STATISTICA, a suite of analytic software products produced by StatSoft 
(2003), was used for this study. STATISTICA provides a comprehensive 
array of data analysis, data management, data visualization, and DM 
procedures. Its techniques include a wide selection of predictive modeling, 
clustering, classification, and exploratory techniques in a single software 
platform. STATISTICA includes an extensive array of analytic, graphical, 
and data management functions, as well as DM and machine learning 
algorithms, including: support vector machines, EM (Expectation 

Maximization) and k-Means clustering, CART, generalized additive models, 
independent component analysis, stochastic gradient boosted trees, 
ensembles of neural networks, automatic feature selection, MARSplines 
(Multivariate Adaptive Regression Splines), CHAID trees, nearest neighbor 
methods, association rules, random forests, and others (StatSoft, 2003). 

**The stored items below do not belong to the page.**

(** * Flask-Notes-v2: the request handlers of [app.py] over the models of
    [models.py] and the schema of [schemas.py].

    The handlers are embedded as computations in a state-and-exception monad
    over a [World]: the committed tables, the unit of work of [db.session],
    the user of the request context and the faults the store will signal.
    Values that cross the Python boundaries the handlers rely on (keyword
    arguments, attributes, JSON members) are [pyval]s, so that the call
    [Note(title=..., content=..., user_id=...)], the attribute [note.user_id]
    and the criterion [filter_by(user_id=...)] are resolved against what
    [models.py] declares, the way Python and SQLAlchemy resolve them. *)

From stdpp Require Import base strings pretty gmap list.
From Stdlib Require Import ZArith.

Local Open Scope Z_scope.
Local Open Scope string_scope.

(** ** Python values, exceptions and calls *)

Module Py.

Inductive pyval : Type :=
  | PNone
  | PInt (z : Z)
  | PStr (s : string).

#[global] Instance pyval_eq_dec : EqDecision pyval.
Proof. solve_decision. Defined.

(** The classes of SQLAlchemy errors the handlers can meet; all of them are
    subclasses of [SQLAlchemyError]. *)
Inductive sa_error : Type :=
  | OperationalError
  | IntegrityError
  | InvalidRequestError.

Inductive exn : Type :=
  | KeyError (key : string)
  | TypeError (msg : string)
  | AttributeError (cls attr : string)
  | SQLAlchemyError (kind : sa_error) (msg : string)
  | ValidationError (msg : string)
  | HTTPException (code : Z).

(** [str(e)] as the f-strings of the handlers use it. *)
Definition exn_str (e : exn) : string :=
  match e with
  | KeyError k => "'" +:+ k +:+ "'"
  | TypeError m => m
  | AttributeError c a => "'" +:+ c +:+ "' object has no attribute '" +:+ a +:+ "'"
  | SQLAlchemyError _ m => m
  | ValidationError m => m
  | HTTPException _ => ""
  end.

Definition is_SQLAlchemyError (e : exn) : bool :=
  match e with SQLAlchemyError _ _ => true | _ => false end.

Articles/studies on DM for airline safety 

Today DM techniques are used for many different purposes in many 
industries, including the aviation industry. For example, an exploratory 
study on FOQA database at a major air carrier took place in 2005 (Global 
Aviation Information Network, 2005). The cooperative study involved the 
air carrier, the Federal Aviation Administration (FAA), the Global Aviation 
Information Network, and a DM software provider, and was intended to 
provide guidance on tools that may be useful in enhancing the current 
analysis of airline digital flight data. This study focused on principal 
components analysis, correlation of different events, conditional (Trellis) 
graphics, tree-based models, and neural networks. In part, the DM study 
found that certain methods showed promise in improving efficiency by 
automating some of the query and output process. Principal components 
analysis and clustering methods were deemed helpful for data reduction and 
characterization of correlation structures. Tree-based models provided a 
modeling structure for understanding the relationship between flight events 
and flight parameters, and for assessing the importance of variables. Neural 
network models were deemed less useful due to their inability to distinguish 
between landing approaches that resulted in a successful landing from those 
that resulted in a go around. The study also noted an additional disadvantage 
that neural networks are more difficult to interpret than tree-based models. 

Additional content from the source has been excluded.